Une demande de naturalisation refusée

La lettre de naturalisation adressée par Picasso au Garde des sceaux est succincte. Elle se termine par une impressionnante signature : l’artiste, optimiste, ne semble pas douter un instant de l’issue favorable qui sera donnée à son dossier. Fortement appuyée par les interventions du sénateur Paul Cuttoli et du haut fonctionnaire Henri Laugier, soutenue par l’avis favorable du commissaire de police, cette demande « particulièrement signalée par le Cabinet » est instruite en un temps éclair.

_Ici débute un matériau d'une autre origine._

(* ===== verification/Aarch64.v ===== *)
(** * Page tables and main CPU on aarch64

    Models [lib/hv/src/ram/aarch64.rs] with the builder of
    [lib/hv/src/ram/builder.rs] as it is compiled for aarch64,
    [gui/src/vmm/aarch64.rs], and the registers of [lib/hv/src/aarch64.rs] that
    it sets.  The specification is the translation of addresses by the memory
    management unit, from the values of its registers. *)
From S2P Require Import Prelude BTree Ram TableTree Thread X86 Loader.

Module Aarch64.
Import TableTree Ram.
Local Open Scope Z_scope.

(** ** The builder *)

Record AllocInfo := Info { paddr : Z; vaddr : Z; info_len : Z; attr : Z }.

Record t := Mk {
  hv_ram : Ram.t;
  next : Z;
  allocs : list AllocInfo (* [allocated] *)
}.

Inductive RamBuilderError :=
  | AllocPageTableLevel0 (e : RamError)
  | AllocPageTableLevel1 (e : RamError)
  | AllocPageTableLevel2 (e : RamError)
  | AllocPageTableLevel3 (e : RamError)
  | DuplicatedVirtualAddr (addr : Z).

(** [Context16K]; the maps are keyed by the physical address of the table. *)
Record Context16K := Cx {
  l0t : Table;
  l1t : gmap Z Table;
  l2t : gmap Z Table;
  l3t : gmap Z Table
}.

Definition new (r : Ram.t) (start_addr : Z) : outcome RamError t :=
  assert_that (start_addr mod block_size r =? 0);;
  Ok (Mk r start_addr []).

Definition alloc (h : host) (b : t) (vaddr' : option Z) (len' attr' : Z)
    : outcome RamError (Z * LockedMem * t) :=
  let paddr := next b in
  let vaddr := default paddr vaddr' in
  assert_that (vaddr mod vm_page_size (hv_ram b) =? 0);;
  n ← ok_or InvalidAddr (checked_next_multiple_of len' (block_size (hv_ram b)));
  '(g, r) ← Ram.alloc h (hv_ram b) paddr n;
  next' ← uadd (next b) n;
  Ok (paddr, g, Mk r next' (allocs b ++ [Info paddr vaddr len' attr'])).

(** A table of [n] bytes at the next free address. *)
Definition alloc_table (h : host) (b : t) (n : Z) : outcome RamError (Z * t) :=
  let addr := next b in
  n ← next_multiple_of n (block_size (hv_ram b));
  '(_, r) ← Ram.alloc h (hv_ram b) addr n;
  next' ← uadd (next b) n;
  Ok (addr, Mk r next' (allocs b)).

Definition alloc_16k_page_table (h : host) (b : t) : outcome RamError (Table * Z * t) :=
  '(addr, b) ← alloc_table h b (8 * 2048);
  Ok (replicate 2048 0, addr, b).

(** ** Page tables *)

(** The bits that an address of a table or page must not have. *)
Definition addr_mask : Z := 0xFFFF000000003FFF.

(** The value that [set_table_descriptor] stores. *)
Definition set_table_descriptor {E} (addr : Z) : outcome E Z :=
  assert_that (Z.land addr addr_mask =? 0);;
  Ok (Z.lor (Z.lor addr 3) (Z.shiftl 1 10)).

(** One level of the descent. *)
Definition next_table (h : host) (err : RamError -> RamBuilderError) (b : t)
    (tab : Table) (idx : Z) (children : gmap Z Table)
    : outcome RamBuilderError (t * Table * gmap Z Table * Z) :=
  v ← arr_get tab idx;
  if v =? 0 then
    '(child, addr, b') ← map_err err (alloc_16k_page_table h b);
    e ← set_table_descriptor addr;
    tab' ← arr_set tab idx e;
    match children !! addr with
    | Some _ => Panic PUnreachable
    | None => Ok (b', tab', <[addr := child]> children, addr)
    end
  else
    let addr := Z.land v 0xFFFFFFFFC000 in
    match children !! addr with
    | Some _ => Ok (b, tab, children, addr)
    | None => Panic PUnwrap
    end.

(** The three upper levels for one page: the address of its table of level 3,
    in tables where the path to it is linked. *)
Definition descend (h : host) (bc : t * Context16K) (addr : Z)
    : outcome RamBuilderError (t * Context16K * Z) :=
  let '(b, cx) := bc in
  (* Get level 1 table. *)
  let l0o := Z.shiftr (Z.land addr 0x800000000000) 47 in
  '(b, l0t', l1t', a1) ← next_table h AllocPageTableLevel1 b (l0t cx) l0o (l1t cx);
  (* Get level 2 table. *)
  let l1o := Z.shiftr (Z.land addr 0x7FF000000000) 36 in
  t1 ← unwrap_or_panic PUnwrap (l1t' !! a1);
  '(b, t1', l2t', a2) ← next_table h AllocPageTableLevel2 b t1 l1o (l2t cx);
  (* Get level 3 table. *)
  let l2o := Z.shiftr (Z.land addr 0xFFE000000) 25 in
  t2 ← unwrap_or_panic PUnwrap (l2t' !! a2);
  '(b, t2', l3t', a3) ← next_table h AllocPageTableLevel3 b t2 l2o (l3t cx);
  Ok (b, Cx l0t' (<[a1 := t1']> l1t') (<[a2 := t2']> l2t') l3t', a3).
Arguments descend : simpl never.

(** The descriptor of a page. *)
Definition page_descriptor (paddr attr : Z) : Z :=
  let desc := Z.lor paddr 3 in
  let desc := Z.lor desc (Z.shiftl attr 2) in
  let desc := Z.lor desc (Z.shiftl 0 6) in
  let desc := Z.lor desc (Z.shiftl 3 8) in
  Z.lor desc (Z.shiftl 1 10).

(** The body of the loop of [setup_16k_page_tables] for one page. *)
Definition map_page (h : host) (vaddr paddr attr : Z) (bc : t * Context16K) (off : Z)
    : outcome RamBuilderError (t * Context16K) :=
  addr ← uadd vaddr off;
  '(b, cx, a3) ← descend h bc addr;
  (* Set page descriptor. *)
  let l3o := Z.shiftr (Z.land addr 0x1FFC000) 14 in
  pa ← uadd paddr off;
  assert_that (Z.land pa addr_mask =? 0);;
  t3 ← unwrap_or_panic PUnwrap (l3t cx !! a3);
  v ← arr_get t3 l3o;
  fail_if (negb (v =? 0)) (DuplicatedVirtualAddr addr);;
  t3' ← arr_set t3 l3o (page_descriptor pa attr);
  Ok (b, Cx (l0t cx) (l1t cx) (l2t cx) (<[a3 := t3']> (l3t cx))).

Definition setup_16k_page_tables (h : host) (bc : t * Context16K) (vaddr paddr len' attr : Z)
    : outcome RamBuilderError (t * Context16K) :=
  assert_that (vaddr mod 0x4000 =? 0);;
  assert_that (paddr mod 0x4000 =? 0);;
  assert_that (len' mod 0x4000 =? 0);;
  assert_that (Z.land attr 0xF8 =? 0);;
  foldM (map_page h vaddr paddr attr) bc (step_by 0 len' 0x4000).

(** The bodies of the loops of [build_16k_page_tables]. *)
Definition map_alloc (h : host) (bc : t * Context16K) (i : AllocInfo) : outcome RamBuilderError (t * Context16K) :=
  n ← next_multiple_of (info_len i) 0x4000;
  setup_16k_page_tables h bc (vaddr i) (paddr i) n (attr i).

Definition map_device (h : host) (bc : t * Context16K) (d : AllocInfo) : outcome RamBuilderError (t * Context16K) :=
  n ← unwrap_or_panic PUnwrap (checked_next_multiple_of (info_len d) 0x4000);
  assert_that (len (hv_ram bc.1) <=? paddr d);;
  setup_16k_page_tables h bc (vaddr d) (paddr d) n (attr d).

(** Returns the address of the level 0 table; the tables are left in guest
    memory, which the second component shows. *)
Definition build_16k_page_tables (h : host) (b : t) (devices : list AllocInfo)
    : outcome RamBuilderError (Z * (t * Context16K)) :=
  '(page_table, b) ← map_err AllocPageTableLevel0 (alloc_table h b (8 * 32));
  let cx := Cx (replicate 32 0) ∅ ∅ ∅ in
  let infos := allocs b in
  bc ← foldM (map_alloc h) (Mk (hv_ram b) (next b) [], cx) infos;
  bc ← foldM (map_device h) bc devices;
  Ok (page_table, bc).

(** The dispatch of [build_page_table] on an aarch64 host. *)
Definition build_page_table (h : host) (b : t) (devices : list AllocInfo)
    : outcome RamBuilderError (Z * (t * Context16K)) :=
  if vm_page_size (hv_ram b) =? 0x4000 then build_16k_page_tables h b devices
  else Panic PTodo.

(** ** The main CPU *)

Definition MEMORY_ATTRS : list Z := [0; 0xFF; 0; 0; 0; 0; 0; 0].
Definition MEMORY_DEV_NG_NR_NE : Z := 0.
Definition MEMORY_NORMAL : Z := 1.

(** Fields of [Pstate], [Sctlr], [Tcr] and [Mmfr0]: the first bit and the length. *)
Definition ps_m : Z * Z := (0, 4).
Definition ps_f : Z * Z := (6, 1).
Definition ps_i : Z * Z := (7, 1).
Definition ps_a : Z * Z := (8, 1).
Definition ps_d : Z * Z := (9, 1).
Definition sc_m : Z * Z := (0, 1).
Definition sc_c : Z * Z := (2, 1).
Definition sc_itd : Z * Z := (7, 1).
Definition sc_i : Z * Z := (12, 1).
Definition sc_tscxt : Z * Z := (20, 1).
Definition sc_span : Z * Z := (23, 1).
Definition sc_ntlsmd : Z * Z := (28, 1).
Definition sc_lsmaoe : Z * Z := (29, 1).
Definition tcr_t0sz : Z * Z := (0, 6).
Definition tcr_irgn0 : Z * Z := (8, 2).
Definition tcr_orgn0 : Z * Z := (10, 2).
Definition tcr_sh0 : Z * Z := (12, 2).
Definition tcr_tg0 : Z * Z := (14, 2).
Definition tcr_t1sz : Z * Z := (16, 6).
Definition tcr_irgn1 : Z * Z := (24, 2).
Definition tcr_orgn1 : Z * Z := (26, 2).
Definition tcr_sh1 : Z * Z := (28, 2).
Definition tcr_tg1 : Z * Z := (30, 2).
Definition tcr_ips : Z * Z := (32, 3).
Definition mmfr0_pa_range : Z * Z := (0, 4).

(** [with_*] of several fields, from zero. *)
Definition with_fields (fs : list (Z * Z * Z)) : outcome Thread.no_error Z :=
  foldM (fun v f => X86.with_ f.1 f.2 v) 0 fs.

Record CpuStates := Cpu {
  pstate : Z; sctlr : Z; mair_el1 : Z; tcr : Z; ttbr0_el1 : Z; ttbr1_el1 : Z;
  x0 : Z; x1 : Z; x2 : Z; sp_el1 : Z; pc : Z
}.

(** [setup_main_cpu]: the states that are committed.  [mmfr0] is the register
    that describes the memory model of the host. *)
Definition setup_main_cpu (mmfr0 page_size entry : Z) (map : Loader.RamMap) : outcome Thread.no_error CpuStates :=
  ps ← with_fields [(ps_m, 5); (ps_f, 1); (ps_i, 1); (ps_a, 1); (ps_d, 1)];
  sc ← with_fields [(sc_m, 1); (sc_c, 1); (sc_itd, 1); (sc_i, 1); (sc_tscxt, 1); (sc_span, 1); (sc_ntlsmd, 1); (sc_lsmaoe, 1)];
  tg1 ← (if page_size =? 0x4000 then Ok 1 else Panic PTodo);
  tg0 ← (if page_size =? 0x4000 then Ok 2 else Panic PTodo);
  tcr ← with_fields [(tcr_ips, X86.get mmfr0_pa_range mmfr0);
    (tcr_tg1, tg1); (tcr_sh1, 3); (tcr_orgn1, 1); (tcr_irgn1, 1); (tcr_t1sz, 16);
    (tcr_tg0, tg0); (tcr_sh0, 3); (tcr_orgn0, 1); (tcr_irgn0, 1); (tcr_t0sz, 16)];
  sp ← unwrap_or_panic PUnwrap (checked_add (Loader.stack_vaddr map) (Loader.stack_len map));
  Ok (Cpu ps sc (le_value MEMORY_ATTRS) tcr (Loader.page_table map) (Loader.page_table map)
        (Loader.map_vaddr map) (Loader.env_vaddr map) (Loader.conf_vaddr map) sp entry).

(** ** Specification: the translation of addresses *)

(** The tables in guest memory, by physical address. *)
Definition guest_tables (root : Z) (cx : Context16K) : gmap Z Table :=
  <[root := l0t cx]> (l1t cx ∪ l2t cx ∪ l3t cx).

(** Bits 14 to 47 of a descriptor are the address; bits 0 and 1 say that it is
    a valid descriptor of a table or, on the last level, of a page. *)
Definition desc_addr (e : Z) : Z := Z.land e 0xFFFFFFFFC000.
Definition desc_valid (e : Z) : bool := Z.testbit e 0 && Z.testbit e 1.

(** The indices of a virtual address, for pages of 16 KiB. *)
Definition indices (va : Z) : index :=
  (Z.to_nat ((va / 2 ^ 47) mod 2), (Z.to_nat ((va / 2 ^ 36) mod 2048),
    (Z.to_nat ((va / 2 ^ 25) mod 2048), Z.to_nat ((va / 2 ^ 14) mod 2048)))).

(** The physical address of a virtual address and the index of its memory
    attribute.  A page without the access flag (bit 10) faults. *)
Definition walk (m : gmap Z Table) (root va : Z) : option (Z * Z) :=
  e ← TableTree.walk desc_addr desc_valid m root (indices va);
  if Z.testbit e 10 then Some (desc_addr e + va mod 0x4000, (e / 4) mod 8) else None.

(** What the unit does with a virtual address, when the registers say that it
    is on, that pages have 16 KiB and that addresses have 48 bits: the lower
    half is translated with [TTBR0_EL1], the upper one with [TTBR1_EL1].  The
    second component is the memory attribute from [MAIR_EL1]. *)
Definition mmu (c : CpuStates) (m : gmap Z Table) (va : Z) : option (Z * Z) :=
  if (X86.get sc_m (sctlr c) =? 1) && (X86.get tcr_tg0 (tcr c) =? 2) && (X86.get tcr_tg1 (tcr c) =? 1)
     && (X86.get tcr_t0sz (tcr c) =? 16) && (X86.get tcr_t1sz (tcr c) =? 16)
  then
    root ← (if (0 <=? va) && (va <? 2 ^ 48) then Some (ttbr0_el1 c)
            else if (2 ^ 64 - 2 ^ 48 <=? va) && (va <? 2 ^ 64) then Some (ttbr1_el1 c) else None);
    '(pa, idx) ← walk m root va;
    Some (pa, Z.land (Z.shiftr (mair_el1 c) (8 * idx)) 0xFF)
  else None.

End Aarch64.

Pourtant, le 25 mai 1940, un fonctionnaire des Renseignements Généraux rédige un rapport venimeux de quatre pages contre l’artiste et enterre son dossier. Il reprend en partie les allégations du premier rapport de police contre Picasso (18 juin 1901), affirmant que « cet étranger n’a aucun titre pour obtenir la naturalisation » et qu’il doit « être considéré comme très suspect au point de vue national ». Que se passe-t-il donc entre l’avis du commissaire de la Madeleine qui lui est favorable (26 avril) et le rapport haineux des Renseignements généraux (25 mai) ?

 

Dans le dénuement de l'atelier des Grands Augustins

Sans réponse à sa demande de naturalisation, et fragilisé par le risque de devenir victime expiatoire comme l’a été Federico Garcia Lorca qui a été exécuté par les milices franquistes, Picasso passe quatre années difficiles et travaille intensément dans son atelier. Dans la confusion et le désarroi qui règnent alors, il continue de produire, puisant dans des genres ou des thèmes déjà expérimentés, en les magnifiant, les poussant à l’extrême.

Avec leurs titres sinistres et la précision maniaque des dates ou des lieux de production, ces œuvres semblent participer d’une véritable obsession du quotidien. Le Désir attrapé par la queue, la première œuvre dramaturgique de Picasso, est alors représentée le 19 mars 1944 dans l’appartement de Michel et Louise Leiris.